What is needed = In the listing below, find the line that contains "uplift advance h;" and the line that contains "in the thread's [Match]. *)". Quote both and every line between them, exactly, and nothing more.

★ ★ ★ ★ ★

(* ===== verification/Pass.v ===== *)
(** Passes ([include/trieste/pass.h]): the index of the rules, the rewriting of the children of
    a node, the sweep over the tree, lifting, and the loop of [run]. *)
From S2P Require Import Prelude.
From S2P Require Import Token.
From S2P Require Import Source.
From S2P Require Import Ast.
From S2P Require Import DefaultMap.
From S2P Require Import FastPattern.
From S2P Require Import Rewrite.
From S2P Require Import Wellformed.
Open Scope Z_scope.

(** * [namespace dir] *)
Definition dir_bottomup : Z := Z.shiftl 1 0.
Definition dir_topdown : Z := Z.shiftl 1 1.
Definition dir_once : Z := Z.shiftl 1 2.

(** * [PassDef] *)

(** The user's functions.  They change the store, and the first argument is the node that
    [ast::detail::top_node] holds, which [fresh] reads. *)
Definition Effect : Type := Node -> Match -> heap -> outcome (option Node * heap).
Definition F : Type := Node -> Node -> heap -> outcome (Z * heap).
Definition CondF : Type := Node -> Node -> heap -> outcome bool.

(** [detail::PatternEffect<Node>] *)
Record Rule := mkRule { rule_pattern : Pattern; rule_effect : Effect }.

Abbreviation RuleMap := (DefaultMap (DefaultMap (list Rule))).

Record PassDef := mkPass {
  pass_name : string;
  pass_wf : Wellformed;
  direction_ : Z;
  rules_ : list Rule;
  rule_map : RuleMap;
  pre_once : option F;
  post_once : option F;
  cond_run : option CondF;
  pre_ : gmap Token F;
  post_ : gmap Token F
}.

Definition NOCHANGE : Z := -1.
Definition REAPPLY : Z := -2.

Definition new_rule_map : RuleMap := new_default_map (new_default_map []).
Definition clear_rules (dm : DefaultMap (list Rule)) : DefaultMap (list Rule) :=
  clear (fun _ => []) dm.

(** The lambda [add] of [compile_rules] *)
Definition add_rule (rule : Rule) (rules : DefaultMap (list Rule)) : DefaultMap (list Rule) :=
  let f := fast_pattern (rule_pattern rule) in
  if set_empty (starts f) || pass_through f then modify_all (fun v => v ++ [rule]) rules
  else foldl (fun rules start => modify (fun v => v ++ [rule]) start rules) rules
         (elements (starts f)).

(** The body of the loop of [compile_rules] *)
Definition enter_rule (rm : RuleMap) (rule : Rule) : RuleMap :=
  let f := fast_pattern (rule_pattern rule) in
  if set_empty (parents f) then modify_all (add_rule rule) rm
  else foldl (fun rm parent => modify (add_rule rule) parent rm) rm (elements (parents f)).

(** [compile_rules] *)
Definition compile_rules (rules : list Rule) (rm : RuleMap) : RuleMap :=
  foldl enter_rule (clear clear_rules rm) rules.

(** [PassDef(name, wf, direction, rules)]; the other constructors leave out some arguments. *)
Definition new_pass (name : string) (wf : Wellformed) (direction : Z) (rules : list Rule) : PassDef :=
  mkPass name wf direction rules (compile_rules rules new_rule_map) None None None ∅ ∅.

(** [rules(r...)], [pre(f)], [post(f)], [cond(f)], [pre(types, f)], [post(types, f)] *)
Definition pass_rules (p : PassDef) (r : list Rule) : PassDef :=
  let rules := rules_ p ++ r in
  mkPass (pass_name p) (pass_wf p) (direction_ p) rules (compile_rules rules (rule_map p))
    (pre_once p) (post_once p) (cond_run p) (pre_ p) (post_ p).
Definition pass_pre (p : PassDef) (f : F) : PassDef :=
  mkPass (pass_name p) (pass_wf p) (direction_ p) (rules_ p) (rule_map p)
    (Some f) (post_once p) (cond_run p) (pre_ p) (post_ p).
Definition pass_post (p : PassDef) (f : F) : PassDef :=
  mkPass (pass_name p) (pass_wf p) (direction_ p) (rules_ p) (rule_map p)
    (pre_once p) (Some f) (cond_run p) (pre_ p) (post_ p).
Definition pass_cond (p : PassDef) (f : CondF) : PassDef :=
  mkPass (pass_name p) (pass_wf p) (direction_ p) (rules_ p) (rule_map p)
    (pre_once p) (post_once p) (Some f) (pre_ p) (post_ p).
Definition pass_pre_types (p : PassDef) (types : list Token) (f : F) : PassDef :=
  mkPass (pass_name p) (pass_wf p) (direction_ p) (rules_ p) (rule_map p)
    (pre_once p) (post_once p) (cond_run p) (foldl (fun m t => <[t := f]> m) (pre_ p) types) (post_ p).
Definition pass_post_types (p : PassDef) (types : list Token) (f : F) : PassDef :=
  mkPass (pass_name p) (pass_wf p) (direction_ p) (rules_ p) (rule_map p)
    (pre_once p) (post_once p) (cond_run p) (pre_ p) (foldl (fun m t => <[t := f]> m) (post_ p) types).

(** [flag] *)
Definition flag (p : PassDef) (f : Z) : bool := negb (Z.land (direction_ p) f =? 0).

(** * Rewriting the children of a node *)

Section Run.
Context (fuel : nat) (p : PassDef) (top : Node).

(** [std::for_each] with [set_location] *)
Fixpoint set_locations (h : heap) (nodes : list Node) (loc : Location) : outcome heap :=
  match nodes with
  | [] => Returns h
  | n :: nodes => h ← set_location fuel h n loc; set_locations h nodes loc
  end.

(** [PassDef::replace]: [replaced], the iterator it leaves in [it], and the store. *)
Definition pass_replace (m : Match) (rule_replace : Effect) (start it : nat) (node : Node) (h : heap)
    : outcome (Z * nat * heap) :=
  '(replace, h) ← rule_replace top m h;
  if match replace with Some r => token_eqb (type_of h r) NoChange | None => false end
  then Returns (NOCHANGE, it, h)
  else
    first ← or_undefined (children_of h node !! start);
    let loc := foldl (fun loc n => location_mul loc (location_of h n)) (location_of h first)
                 (drop (S start) (take it (children_of h node))) in
    let h := erase h node start it in
    match replace with
    | None => Returns (0, start, h)
    | Some r =>
        if token_in [Seq; Reapply] (type_of h r) then
          h ← set_locations h (children_of h r) loc;
          let replaced := if token_eqb (type_of h r) Reapply then REAPPLY
                          else size_of (children_of h r) in
          Returns (replaced, start, insert_range h node start (children_of h r))
        else
          h ← set_location fuel h r loc;
          Returns (1, start, Ast.insert h node start (Some r))
    end.

(** The loop over [specific_rules] at [start]: [replaced], and the iterator. *)
Fixpoint try_rules (rules : list Rule) (node : Node) (start : nat) (m : Match) (h : heap)
    : outcome (Z * nat * Match * heap) :=
  match rules with
  | [] => Returns (NOCHANGE, start, m, h)
  | rule :: rules =>
      let m := reset m in
      '(b, (it, m)) ← pattern_match fuel h (rule_pattern rule) node start m;
      if b && negb (range_contains_error h (range_nodes h (mkRange node start it))) then
        '(replaced, it, h) ← pass_replace m (rule_effect rule) start it node h;
        if negb (replaced =? NOCHANGE) then Returns (replaced, it, m, h)
        else try_rules rules node start m h
      else try_rules rules node start m h
  end.

(** The loop of [match_children].  Rewriting need not end, so neither need the loop. *)
Fixpoint match_children_loop (turns : nat) (rules : DefaultMap (list Rule)) (node : Node) (it : nat)
    (changes : Z) (m : Match) (h : heap) : outcome (Z * Match * heap) :=
  match children_of h node !! it with
  | None => Returns (changes, m, h)
  | Some curr =>
      match turns with
      | O => Undefined
      | S turns =>
          '(replaced, it, m, h) ← try_rules (get rules (type_of h curr)) node it m h;
          if replaced =? NOCHANGE then match_children_loop turns rules node (S it) changes m h
          else
            let changes := u64 (changes + 1) in
            if replaced =? REAPPLY then match_children_loop turns rules node it changes m h
            else if flag p dir_once then
              match_children_loop turns rules node (it + Z.to_nat replaced) changes m h
            else match_children_loop turns rules node 0 changes m h
      end
  end.

(** [match_children] *)
Definition match_children (node : Node) (m : Match) (h : heap) : outcome (Z * Match * heap) :=
  let rules := get (rule_map p) (type_of h node) in
  if empty_ rules then Returns (0, m, h)
  else match_children_loop fuel rules node 0 0 m h.

(** * The sweep *)

(** What the sweep carries: the store, the captures, and [changes]. *)
Record sweep := mkSweep { sweep_heap : heap; sweep_match : Match; sweep_changes : Z }.

Definition apply_f (fs : gmap Token F) (node : Node) (s : sweep) : outcome sweep :=
  match fs !! type_of (sweep_heap s) node with
  | None => Returns s
  | Some f =>
      '(c, h) ← f top node (sweep_heap s);
      Returns (mkSweep h (sweep_match s) (u64 (sweep_changes s + c)))
  end.
Definition apply_match (node : Node) (s : sweep) : outcome sweep :=
  '(c, m, h) ← match_children node (sweep_match s) (sweep_heap s);
  Returns (mkSweep h m (u64 (sweep_changes s + c))).

(** The lambdas [add] and [remove] of [apply_special] *)
Definition sweep_add (topdown pre : bool) (node : Node) (s : sweep) : outcome (bool * sweep) :=
  if has (type_of (sweep_heap s) node) flag_internal then Returns (false, s)
  else
    s ← (if pre then apply_f (pre_ p) node s else Returns s);
    s ← (if topdown then apply_match node s else Returns s);
    Returns (true, s).
Definition sweep_remove (topdown post : bool) (node : Node) (s : sweep) : outcome sweep :=
  s ← (if topdown then Returns s else apply_match node s);
  if post then apply_f (post_ p) node s else Returns s.

(** [apply_special] *)
Definition apply_special (topdown pre post : bool) (root : Node) (m : Match) (h : heap)
    : outcome sweep :=
  traverse sweep_heap (sweep_add topdown pre) (sweep_remove topdown post) fuel root (mkSweep h m 0).

(** [apply] *)
Definition apply (root : Node) (m : Match) (h : heap) : outcome sweep :=
  apply_special (flag p dir_topdown) (negb (bool_decide (pre_ p = ∅)))
    (negb (bool_decide (post_ p = ∅))) root m h.

(** * Lifting *)

(** The loop over the nodes that come up from the child at [it] *)
Fixpoint lift_nodes (lifted : list Node) (node : Node) (it : nat) (uplift : list Node)
    (advance : bool) (h : heap) : outcome (nat * list Node * bool * heap) :=
  match lifted with
  | [] => Returns (it, uplift, advance, h)
  | lnode :: lifted =>
      front ← or_undefined (head (children_of h lnode));
      if token_eqb (type_of h front) (type_of h node) then
        let nodes := tail (children_of h lnode) in
        lift_nodes lifted node (it + length nodes) uplift false (insert_range h node it nodes)
      else lift_nodes lifted node it (uplift ++ [lnode]) advance h
  end.

Section LiftLoop.
Context (lift : Node -> heap -> outcome (list Node * heap)).

Fixpoint lift_loop (turns : nat) (node : Node) (it : nat) (uplift : list Node) (h : heap)
    : outcome (list Node * heap) :=
  match children_of h node !! it with
  | None => Returns (uplift, h)
  | Some child =>
      match turns with
      | O => Undefined
      | S turns =>
          '(lifted, h) ← lift child h;
          let '(lifted, h, advance) :=
            if token_eqb (type_of h child) Lift
            then (child :: lifted, erase h node it (S it), false)
            else (lifted, h, true) in
          '(it, uplift, advance, h) ← lift_nodes lifted node it uplift advance h;
          lift_loop turns node (if (advance : bool) then S it else it) uplift h
      end
  end.
End LiftLoop.

(** [PassDef::lift]; [turns] bounds both the depth and the loops. *)
Fixpoint lift (turns : nat) (node : Node) (h : heap) : outcome (list Node * heap) :=
  match turns with
  | O => Undefined
  | S turns =>
      let '(b, h) := get_and_reset_contains_lift h node in
      if negb b then Returns ([], h) else lift_loop (lift turns) turns node 0 [] h
  end.

(** * [run] *)

(** The [do] loop: [changes_sum] and [count] *)
Fixpoint run_loop (turns : nat) (node : Node) (changes_sum count : Z) (m : Match) (h : heap)
    : outcome (Z * Z * heap) :=
  match turns with
  | O => Undefined
  | S turns =>
      s ← apply node m h;
      '(lifted, h) ← lift fuel node (sweep_heap s);
      match lifted with
      | _ :: _ => Throws
      | [] =>
          let changes_sum := u64 (changes_sum + sweep_changes s) in
          let count := u64 (count + 1) in
          if flag p dir_once then Returns (changes_sum, count, h)
          else if 0 <? sweep_changes s then
            run_loop turns node changes_sum count (sweep_match s) h
          else Returns (changes_sum, count, h)
      end
  end.

(** [PassDef::run]: [{node, count, changes_sum}] and the store.  [m] is what earlier passes left
    in the thread's [Match]. *)
Definition run (node : Node) (m : Match) (h : heap) : outcome (Node * Z * Z * heap) :=
  go ← match cond_run p with None => Returns true | Some c => c top node h end;
  if negb go then Returns (node, 0, 0, h)
  else
    '(changes_sum, h) ← match pre_once p with None => Returns (0, h) | Some f => f top node h end;
    '(changes_sum, count, h) ← run_loop fuel node changes_sum 0 m h;
    '(c, h) ← match post_once p with None => Returns (0, h) | Some f => f top node h end;
    Returns (node, count, u64 (changes_sum + c), h).

End Run.

(** [run] sets [top_node] to the node it runs on. *)
Definition pass_run (fuel : nat) (p : PassDef) (node : Node) (m : Match) (h : heap)
    : outcome (Node * Z * Z * heap) := run fuel p node node m h.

★ ★ ★ ★ ★

Exercise response =
          '(it, uplift, advance, h) ← lift_nodes lifted node it uplift advance h;
          lift_loop turns node (if (advance : bool) then S it else it) uplift h
      end
  end.
End LiftLoop.

(** [PassDef::lift]; [turns] bounds both the depth and the loops. *)
Fixpoint lift (turns : nat) (node : Node) (h : heap) : outcome (list Node * heap) :=
  match turns with
  | O => Undefined
  | S turns =>
      let '(b, h) := get_and_reset_contains_lift h node in
      if negb b then Returns ([], h) else lift_loop (lift turns) turns node 0 [] h
  end.

(** * [run] *)

(** The [do] loop: [changes_sum] and [count] *)
Fixpoint run_loop (turns : nat) (node : Node) (changes_sum count : Z) (m : Match) (h : heap)
    : outcome (Z * Z * heap) :=
  match turns with
  | O => Undefined
  | S turns =>
      s ← apply node m h;
      '(lifted, h) ← lift fuel node (sweep_heap s);
      match lifted with
      | _ :: _ => Throws
      | [] =>
          let changes_sum := u64 (changes_sum + sweep_changes s) in
          let count := u64 (count + 1) in
          if flag p dir_once then Returns (changes_sum, count, h)
          else if 0 <? sweep_changes s then
            run_loop turns node changes_sum count (sweep_match s) h
          else Returns (changes_sum, count, h)
      end
  end.

(** [PassDef::run]: [{node, count, changes_sum}] and the store.  [m] is what earlier passes left
    in the thread's [Match]. *)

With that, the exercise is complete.